Multidisciplinary management of OBPI is of utmost importance to optimize functional outcomes. Our brachial plexus team consists of the following health professionals: plastic and reconstructive surgeon, physical therapist, and occupational therapist. Physical and occupational therapy is the mainstay of nonoperative treatment in newborns. ROM and strengthening exercises prevent contractures and muscle imbalance. Our results demonstrate that newborns with an Apgar score <7 at 5 minutes are sensitive to a time delay, resulting in poor long-term shoulder outcomes. Patients who had excellent shoulder outcomes were all seen within 11 weeks from birth, except for 1 patient who was seen at 17 weeks (mean: 7.8 wk, SD: 4.6). The 2 newborns with a moderate shoulder outcome had their initial consultation at 17 and 25 weeks. An initial assessment beyond 3 months of age has been described as “poor” in Canadian publicly funded and universal health-care systems.20 More recently, Canada’s national clinical practice guideline in OBPI recommends a referral to a multidisciplinary center within 1 month of age.21 Early assessment and intervention by a specialized brachial plexus team are crucial, particularly in newborns with an Apgar score <7 at 5 minutes, as time delay is associated with poor long-term shoulder function in this subgroup.
We acknowledge paucity of patients/data as a limitation to our study. We also recognize that there are multiple methods of classifying shoulder outcome.22 The Mallet classification (or modified Mallet) is another commonly used grading system. We arbitrarily chose to use the Gilbert scoring system because its contents could be easily extracted from a retrospective review of charts. We recognize that it is difficult to extrapolate results from a single-center experience. There was a statistically significant association between time delay to initial consult and shoulder outcome. Whether this translates into clinical significance is unclear. A concrete cut-off is difficult to conclude based on a simple retrospective association. Proof of generalizability of our findings and a clear time line will require external validation by other investigators. We also acknowledge that the results are subject to the forms of bias associated with retrospective reviews, such as inferring causality. Retrospectively disentangling the interactions of Apgar score and time-delay sensitivity is difficult. Potential confounding factors such as frequency, intensity, and parental compliance to physical/occupational therapy were not accounted for. The definition of asphyxia varied and was not documented clearly. Moreover, risk factors like shoulder dystocia and humeral fracture were not evaluated in the subgroup analysis and could represent potential confounding factors.
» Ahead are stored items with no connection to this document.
(** * GrpcRequestHandler: request registry, insert admission, insert
      ingestion and DSL compilation

    A shallow embedding of
    [core/src/server/grpc_impl/GrpcRequestHandler.cpp] and the properties
    of its request-context registry, its insert admission gate, its
    columnar ingestion and its boolean-query compiler.

    Conventions.
    - C++ integers are [Z]; where a fixed width matters the wrap-around is
      written with [int64_wrap] / [uint64_wrap].
    - [std::unordered_map] and [std::set] are stdpp's [gmap] and [gset];
      a [std::shared_ptr] that may be [nullptr] is an [option].
    - Mutation through references is explicit state passing: a function
      returns the new value of every object it may write.
    - Collaborators whose code is not in this file (the tracer, the engine
      request handler, [query::QueryUtil], the JSON text parser, the random
      engine) are section variables or class instances. *)

From stdpp Require Import gmap strings list fin_maps pretty.
From Stdlib Require Import ZArith QArith Lia Ascii.
From Stdlib Require Import Strings.Byte.

#[local] Set Warnings "-register-all".
#[local] Open Scope Z_scope.

(* ===================================================================== *)
(** * Part I: the embedding                                               *)
(* ===================================================================== *)

(** ** Fixed-width integers *)

Definition int64_wrap (z : Z) : Z := (z + 2 ^ 63) mod 2 ^ 64 - 2 ^ 63.
Definition uint64_wrap (z : Z) : Z := z mod 2 ^ 64.

(** A decimal digit, as [std::to_string] prints them. *)
Definition is_digit (c : ascii) : Prop :=
  c ∈ ["0"; "1"; "2"; "3"; "4"; "5"; "6"; "7"; "8"; "9"]%char.

(** ** Status and error codes ([utils/Status.h], [utils/Error.h]) *)

(** The server error codes this file names.  Their numeric values live in
    [utils/Error.h]; only their identity is used here. *)
Inductive ErrorCode : Set :=
  | SERVER_SUCCESS
  | SERVER_UNEXPECTED_ERROR
  | SERVER_UNSUPPORTED_ERROR
  | SERVER_NULL_POINTER
  | SERVER_INVALID_ARGUMENT
  | SERVER_FILE_NOT_FOUND
  | SERVER_NOT_IMPLEMENT
  | SERVER_CANNOT_CREATE_FOLDER
  | SERVER_CANNOT_CREATE_FILE
  | SERVER_CANNOT_DELETE_FOLDER
  | SERVER_CANNOT_DELETE_FILE
  | SERVER_COLLECTION_NOT_EXIST
  | SERVER_INVALID_COLLECTION_NAME
  | SERVER_INVALID_COLLECTION_DIMENSION
  | SERVER_INVALID_VECTOR_DIMENSION
  | SERVER_INVALID_FIELD_NAME
  | SERVER_INVALID_FIELD_NUM
  | SERVER_INVALID_INDEX_TYPE
  | SERVER_INVALID_ROWRECORD
  | SERVER_INVALID_ROWRECORD_ARRAY
  | SERVER_INVALID_TOPK
  | SERVER_INVALID_NPROBE
  | SERVER_INVALID_INDEX_NLIST
  | SERVER_INVALID_INDEX_METRIC_TYPE
  | SERVER_INVALID_SEGMENT_ROW_COUNT
  | SERVER_ILLEGAL_VECTOR_ID
  | SERVER_ILLEGAL_SEARCH_RESULT
  | SERVER_CACHE_FULL
  | DB_META_TRANSACTION_FAILED
  | SERVER_BUILD_INDEX_ERROR
  | SERVER_OUT_OF_MEMORY
  | SERVER_INVALID_DSL_PARAMETER
  | SERVER_INVALID_BINARY_QUERY.

#[global] Instance ErrorCode_eq_dec : EqDecision ErrorCode.
Proof. solve_decision. Defined.

Record Status : Set := mkStatus { code : ErrorCode; message : string }.

#[global] Instance Status_eq_dec : EqDecision Status.
Proof. solve_decision. Defined.

Definition Status_OK : Status := mkStatus SERVER_SUCCESS "".
Definition ok (s : Status) : bool := bool_decide (code s = SERVER_SUCCESS).

(** The wire error codes of [milvus.grpc.ErrorCode] that [ErrorMap] uses. *)
Module grpc.
Inductive ErrorCode : Set :=
  | SUCCESS
  | UNEXPECTED_ERROR
  | ILLEGAL_ARGUMENT
  | FILE_NOT_FOUND
  | CANNOT_CREATE_FOLDER
  | CANNOT_CREATE_FILE
  | CANNOT_DELETE_FOLDER
  | CANNOT_DELETE_FILE
  | COLLECTION_NOT_EXISTS
  | ILLEGAL_COLLECTION_NAME
  | ILLEGAL_DIMENSION
  | ILLEGAL_INDEX_TYPE
  | ILLEGAL_ROWRECORD
  | ILLEGAL_TOPK
  | ILLEGAL_NLIST
  | ILLEGAL_METRIC_TYPE
  | ILLEGAL_VECTOR_ID
  | ILLEGAL_SEARCH_RESULT
  | CACHE_FAILED
  | META_FAILED
  | BUILD_INDEX_ERROR
  | OUT_OF_MEMORY.
End grpc.

(** [ErrorMap]: the static table, with [UNEXPECTED_ERROR] for every code
    that is not a key of it. *)
Definition ErrorMap (c : ErrorCode) : grpc.ErrorCode :=
  match c with
  | SERVER_UNEXPECTED_ERROR => grpc.UNEXPECTED_ERROR
  | SERVER_UNSUPPORTED_ERROR => grpc.UNEXPECTED_ERROR
  | SERVER_NULL_POINTER => grpc.UNEXPECTED_ERROR
  | SERVER_INVALID_ARGUMENT => grpc.ILLEGAL_ARGUMENT
  | SERVER_FILE_NOT_FOUND => grpc.FILE_NOT_FOUND
  | SERVER_NOT_IMPLEMENT => grpc.UNEXPECTED_ERROR
  | SERVER_CANNOT_CREATE_FOLDER => grpc.CANNOT_CREATE_FOLDER
  | SERVER_CANNOT_CREATE_FILE => grpc.CANNOT_CREATE_FILE
  | SERVER_CANNOT_DELETE_FOLDER => grpc.CANNOT_DELETE_FOLDER
  | SERVER_CANNOT_DELETE_FILE => grpc.CANNOT_DELETE_FILE
  | SERVER_COLLECTION_NOT_EXIST => grpc.COLLECTION_NOT_EXISTS
  | SERVER_INVALID_COLLECTION_NAME => grpc.ILLEGAL_COLLECTION_NAME
  | SERVER_INVALID_COLLECTION_DIMENSION => grpc.ILLEGAL_DIMENSION
  | SERVER_INVALID_VECTOR_DIMENSION => grpc.ILLEGAL_DIMENSION
  | SERVER_INVALID_FIELD_NAME => grpc.ILLEGAL_ARGUMENT
  | SERVER_INVALID_FIELD_NUM => grpc.ILLEGAL_ARGUMENT
  | SERVER_INVALID_INDEX_TYPE => grpc.ILLEGAL_INDEX_TYPE
  | SERVER_INVALID_ROWRECORD => grpc.ILLEGAL_ROWRECORD
  | SERVER_INVALID_ROWRECORD_ARRAY => grpc.ILLEGAL_ROWRECORD
  | SERVER_INVALID_TOPK => grpc.ILLEGAL_TOPK
  | SERVER_INVALID_NPROBE => grpc.ILLEGAL_ARGUMENT
  | SERVER_INVALID_INDEX_NLIST => grpc.ILLEGAL_NLIST
  | SERVER_INVALID_INDEX_METRIC_TYPE => grpc.ILLEGAL_METRIC_TYPE
  | SERVER_INVALID_SEGMENT_ROW_COUNT => grpc.ILLEGAL_ARGUMENT
  | SERVER_ILLEGAL_VECTOR_ID => grpc.ILLEGAL_VECTOR_ID
  | SERVER_ILLEGAL_SEARCH_RESULT => grpc.ILLEGAL_SEARCH_RESULT
  | SERVER_CACHE_FULL => grpc.CACHE_FAILED
  | DB_META_TRANSACTION_FAILED => grpc.META_FAILED
  | SERVER_BUILD_INDEX_ERROR => grpc.BUILD_INDEX_ERROR
  | SERVER_OUT_OF_MEMORY => grpc.OUT_OF_MEMORY
  | _ => grpc.UNEXPECTED_ERROR
  end.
The objective of our study was to improve patient care by identifying a subgroup of newborns in the nonoperative patient population who would benefit from earlier referral to a specialized brachial plexus team. The subgroup of newborns with an Apgar score <7 at 5 minutes shows improved long-term shoulder function when promptly examined and treated by a brachial plexus team. We recommend a “fast-track” referral for this time-sensitive population.